▶ _Provided data_:
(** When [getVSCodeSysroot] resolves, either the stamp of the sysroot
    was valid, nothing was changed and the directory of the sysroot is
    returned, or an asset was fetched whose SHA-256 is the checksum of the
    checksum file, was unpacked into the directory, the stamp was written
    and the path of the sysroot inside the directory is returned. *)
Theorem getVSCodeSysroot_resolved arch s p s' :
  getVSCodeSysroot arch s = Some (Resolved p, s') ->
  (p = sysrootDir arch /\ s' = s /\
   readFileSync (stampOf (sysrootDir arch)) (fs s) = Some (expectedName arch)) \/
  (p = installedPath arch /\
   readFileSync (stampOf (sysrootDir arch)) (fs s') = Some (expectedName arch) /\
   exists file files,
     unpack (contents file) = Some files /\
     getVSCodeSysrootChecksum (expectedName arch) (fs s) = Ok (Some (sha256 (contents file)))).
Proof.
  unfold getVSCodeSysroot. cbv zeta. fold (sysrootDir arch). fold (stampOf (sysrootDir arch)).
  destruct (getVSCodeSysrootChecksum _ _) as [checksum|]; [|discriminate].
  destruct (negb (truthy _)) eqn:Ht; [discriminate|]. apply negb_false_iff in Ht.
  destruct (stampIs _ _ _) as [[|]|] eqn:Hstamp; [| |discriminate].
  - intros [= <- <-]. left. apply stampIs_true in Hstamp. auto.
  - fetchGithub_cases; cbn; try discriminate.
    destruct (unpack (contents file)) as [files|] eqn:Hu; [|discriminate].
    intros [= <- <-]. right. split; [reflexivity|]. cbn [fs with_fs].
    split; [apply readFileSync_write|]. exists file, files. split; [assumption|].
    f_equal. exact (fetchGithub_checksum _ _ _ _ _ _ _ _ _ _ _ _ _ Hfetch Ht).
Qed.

--

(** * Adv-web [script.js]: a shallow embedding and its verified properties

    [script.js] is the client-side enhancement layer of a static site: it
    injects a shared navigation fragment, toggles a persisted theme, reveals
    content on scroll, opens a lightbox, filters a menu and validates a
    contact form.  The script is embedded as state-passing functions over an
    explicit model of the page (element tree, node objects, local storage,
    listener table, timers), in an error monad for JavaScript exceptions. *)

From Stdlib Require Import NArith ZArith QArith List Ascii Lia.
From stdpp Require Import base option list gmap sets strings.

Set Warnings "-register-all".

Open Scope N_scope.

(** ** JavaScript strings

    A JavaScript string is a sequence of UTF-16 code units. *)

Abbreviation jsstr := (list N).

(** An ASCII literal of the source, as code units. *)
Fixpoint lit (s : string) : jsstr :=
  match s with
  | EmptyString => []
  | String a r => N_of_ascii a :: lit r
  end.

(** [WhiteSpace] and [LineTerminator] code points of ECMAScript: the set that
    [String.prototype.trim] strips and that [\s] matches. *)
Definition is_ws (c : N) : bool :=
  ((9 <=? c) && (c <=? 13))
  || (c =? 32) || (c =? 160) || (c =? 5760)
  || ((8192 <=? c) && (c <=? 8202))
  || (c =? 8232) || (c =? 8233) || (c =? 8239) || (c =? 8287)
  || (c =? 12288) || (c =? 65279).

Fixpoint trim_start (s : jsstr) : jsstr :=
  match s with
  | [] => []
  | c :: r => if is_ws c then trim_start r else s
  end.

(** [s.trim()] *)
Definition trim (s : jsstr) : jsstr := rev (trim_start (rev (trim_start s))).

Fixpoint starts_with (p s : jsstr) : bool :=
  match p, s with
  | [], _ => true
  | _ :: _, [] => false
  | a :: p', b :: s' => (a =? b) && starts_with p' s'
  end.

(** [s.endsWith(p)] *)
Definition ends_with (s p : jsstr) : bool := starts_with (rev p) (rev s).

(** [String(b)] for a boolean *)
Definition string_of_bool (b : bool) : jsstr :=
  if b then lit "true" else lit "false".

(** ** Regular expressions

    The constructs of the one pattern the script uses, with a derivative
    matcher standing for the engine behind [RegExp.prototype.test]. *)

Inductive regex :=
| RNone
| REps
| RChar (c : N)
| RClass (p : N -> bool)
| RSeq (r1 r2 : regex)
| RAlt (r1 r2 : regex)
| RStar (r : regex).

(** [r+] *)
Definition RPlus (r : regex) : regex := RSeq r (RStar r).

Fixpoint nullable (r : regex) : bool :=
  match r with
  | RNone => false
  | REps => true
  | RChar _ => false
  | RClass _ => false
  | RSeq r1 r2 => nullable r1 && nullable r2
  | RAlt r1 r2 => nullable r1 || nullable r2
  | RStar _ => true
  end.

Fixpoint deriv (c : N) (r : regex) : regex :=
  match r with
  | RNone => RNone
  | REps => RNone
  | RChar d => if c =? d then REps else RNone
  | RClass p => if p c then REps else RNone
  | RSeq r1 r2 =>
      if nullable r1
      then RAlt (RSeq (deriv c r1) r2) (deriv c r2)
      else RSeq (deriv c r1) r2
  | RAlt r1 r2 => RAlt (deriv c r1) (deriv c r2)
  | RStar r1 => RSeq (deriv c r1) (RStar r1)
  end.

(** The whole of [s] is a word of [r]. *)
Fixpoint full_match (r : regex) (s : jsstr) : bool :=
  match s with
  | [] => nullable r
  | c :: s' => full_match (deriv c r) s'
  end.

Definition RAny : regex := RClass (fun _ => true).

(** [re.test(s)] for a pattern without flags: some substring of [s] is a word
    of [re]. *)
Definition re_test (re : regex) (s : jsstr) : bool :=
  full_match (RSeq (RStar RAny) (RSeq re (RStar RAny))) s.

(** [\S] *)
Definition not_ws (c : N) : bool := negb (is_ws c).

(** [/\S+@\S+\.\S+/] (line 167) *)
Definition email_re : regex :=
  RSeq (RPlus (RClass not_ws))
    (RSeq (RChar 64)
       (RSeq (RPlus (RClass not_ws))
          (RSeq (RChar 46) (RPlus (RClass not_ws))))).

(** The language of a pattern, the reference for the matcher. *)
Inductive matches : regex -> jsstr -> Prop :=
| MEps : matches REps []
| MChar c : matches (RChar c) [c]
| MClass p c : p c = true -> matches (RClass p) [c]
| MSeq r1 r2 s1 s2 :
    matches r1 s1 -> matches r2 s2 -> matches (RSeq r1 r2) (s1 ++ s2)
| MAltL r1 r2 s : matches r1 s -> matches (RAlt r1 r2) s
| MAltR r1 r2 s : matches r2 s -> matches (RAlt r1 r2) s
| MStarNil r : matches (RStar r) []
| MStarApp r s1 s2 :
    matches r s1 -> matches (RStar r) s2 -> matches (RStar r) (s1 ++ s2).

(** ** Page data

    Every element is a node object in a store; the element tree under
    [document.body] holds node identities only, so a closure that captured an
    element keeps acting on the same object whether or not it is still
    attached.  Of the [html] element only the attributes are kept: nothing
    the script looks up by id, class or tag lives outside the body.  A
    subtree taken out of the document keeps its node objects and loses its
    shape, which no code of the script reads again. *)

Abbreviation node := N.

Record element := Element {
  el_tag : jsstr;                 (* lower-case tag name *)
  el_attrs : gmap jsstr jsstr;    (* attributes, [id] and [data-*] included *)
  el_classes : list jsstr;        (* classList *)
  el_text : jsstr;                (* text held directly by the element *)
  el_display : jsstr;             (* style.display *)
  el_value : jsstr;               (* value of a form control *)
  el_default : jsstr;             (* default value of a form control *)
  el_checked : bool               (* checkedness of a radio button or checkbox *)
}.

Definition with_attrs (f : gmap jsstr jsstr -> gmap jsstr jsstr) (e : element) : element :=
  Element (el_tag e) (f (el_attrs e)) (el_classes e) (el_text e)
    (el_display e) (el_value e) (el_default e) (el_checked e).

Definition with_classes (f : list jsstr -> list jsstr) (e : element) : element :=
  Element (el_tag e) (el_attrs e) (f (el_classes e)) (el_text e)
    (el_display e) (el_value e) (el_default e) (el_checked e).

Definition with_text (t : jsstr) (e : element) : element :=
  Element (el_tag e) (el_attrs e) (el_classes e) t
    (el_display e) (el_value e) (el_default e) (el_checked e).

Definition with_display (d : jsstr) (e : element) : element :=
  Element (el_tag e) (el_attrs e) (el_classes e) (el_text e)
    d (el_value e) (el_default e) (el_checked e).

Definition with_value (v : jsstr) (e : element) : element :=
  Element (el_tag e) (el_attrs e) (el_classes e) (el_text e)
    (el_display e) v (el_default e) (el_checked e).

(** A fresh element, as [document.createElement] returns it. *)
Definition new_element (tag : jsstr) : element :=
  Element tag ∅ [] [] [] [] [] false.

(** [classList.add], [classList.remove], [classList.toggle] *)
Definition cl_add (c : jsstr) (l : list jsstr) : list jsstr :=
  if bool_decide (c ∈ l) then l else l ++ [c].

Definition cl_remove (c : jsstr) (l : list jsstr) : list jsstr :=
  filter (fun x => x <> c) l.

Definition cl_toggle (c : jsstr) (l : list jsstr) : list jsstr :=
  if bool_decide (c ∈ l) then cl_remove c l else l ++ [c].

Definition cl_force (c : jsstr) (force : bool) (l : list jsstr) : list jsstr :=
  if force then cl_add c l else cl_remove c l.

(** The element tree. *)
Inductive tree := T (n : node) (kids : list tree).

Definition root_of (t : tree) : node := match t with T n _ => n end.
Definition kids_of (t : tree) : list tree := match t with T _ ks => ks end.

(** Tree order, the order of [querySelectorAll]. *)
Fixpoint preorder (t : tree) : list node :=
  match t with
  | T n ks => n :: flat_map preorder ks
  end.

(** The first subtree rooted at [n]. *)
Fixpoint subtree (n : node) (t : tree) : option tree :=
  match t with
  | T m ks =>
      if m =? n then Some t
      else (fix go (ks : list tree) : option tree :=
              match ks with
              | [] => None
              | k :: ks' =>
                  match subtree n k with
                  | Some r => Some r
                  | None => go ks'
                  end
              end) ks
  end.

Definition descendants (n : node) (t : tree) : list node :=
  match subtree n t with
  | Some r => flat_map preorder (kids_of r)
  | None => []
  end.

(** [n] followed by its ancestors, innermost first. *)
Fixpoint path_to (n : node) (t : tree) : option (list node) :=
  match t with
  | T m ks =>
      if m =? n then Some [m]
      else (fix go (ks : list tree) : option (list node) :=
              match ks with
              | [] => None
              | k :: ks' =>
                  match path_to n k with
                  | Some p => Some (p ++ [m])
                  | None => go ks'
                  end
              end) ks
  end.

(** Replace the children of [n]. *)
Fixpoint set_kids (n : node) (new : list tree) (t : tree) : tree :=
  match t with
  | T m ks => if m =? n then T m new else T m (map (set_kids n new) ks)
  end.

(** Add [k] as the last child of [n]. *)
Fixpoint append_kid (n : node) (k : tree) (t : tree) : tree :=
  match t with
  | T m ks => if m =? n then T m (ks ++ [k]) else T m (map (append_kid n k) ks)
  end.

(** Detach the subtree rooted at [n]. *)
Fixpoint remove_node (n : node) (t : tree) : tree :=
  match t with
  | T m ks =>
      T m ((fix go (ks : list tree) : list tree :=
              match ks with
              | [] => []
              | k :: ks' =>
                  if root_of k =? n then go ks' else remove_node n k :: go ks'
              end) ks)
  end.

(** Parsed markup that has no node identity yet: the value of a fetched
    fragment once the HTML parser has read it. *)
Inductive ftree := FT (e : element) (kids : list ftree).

▶ _What is needed_: Reproduce verbatim only the segment of the listing bounded by the line containing "(** Detach the subtree rooted at [n]. *)" and the line containing "Inductive ftree := FT", with both boundary lines included.

▶ _Response to the task_:
(** Detach the subtree rooted at [n]. *)
Fixpoint remove_node (n : node) (t : tree) : tree :=
  match t with
  | T m ks =>
      T m ((fix go (ks : list tree) : list tree :=
              match ks with
              | [] => []
              | k :: ks' =>
                  if root_of k =? n then go ks' else remove_node n k :: go ks'
              end) ks)
  end.

(** Parsed markup that has no node identity yet: the value of a fetched
    fragment once the HTML parser has read it. *)
Inductive ftree := FT (e : element) (kids : list ftree).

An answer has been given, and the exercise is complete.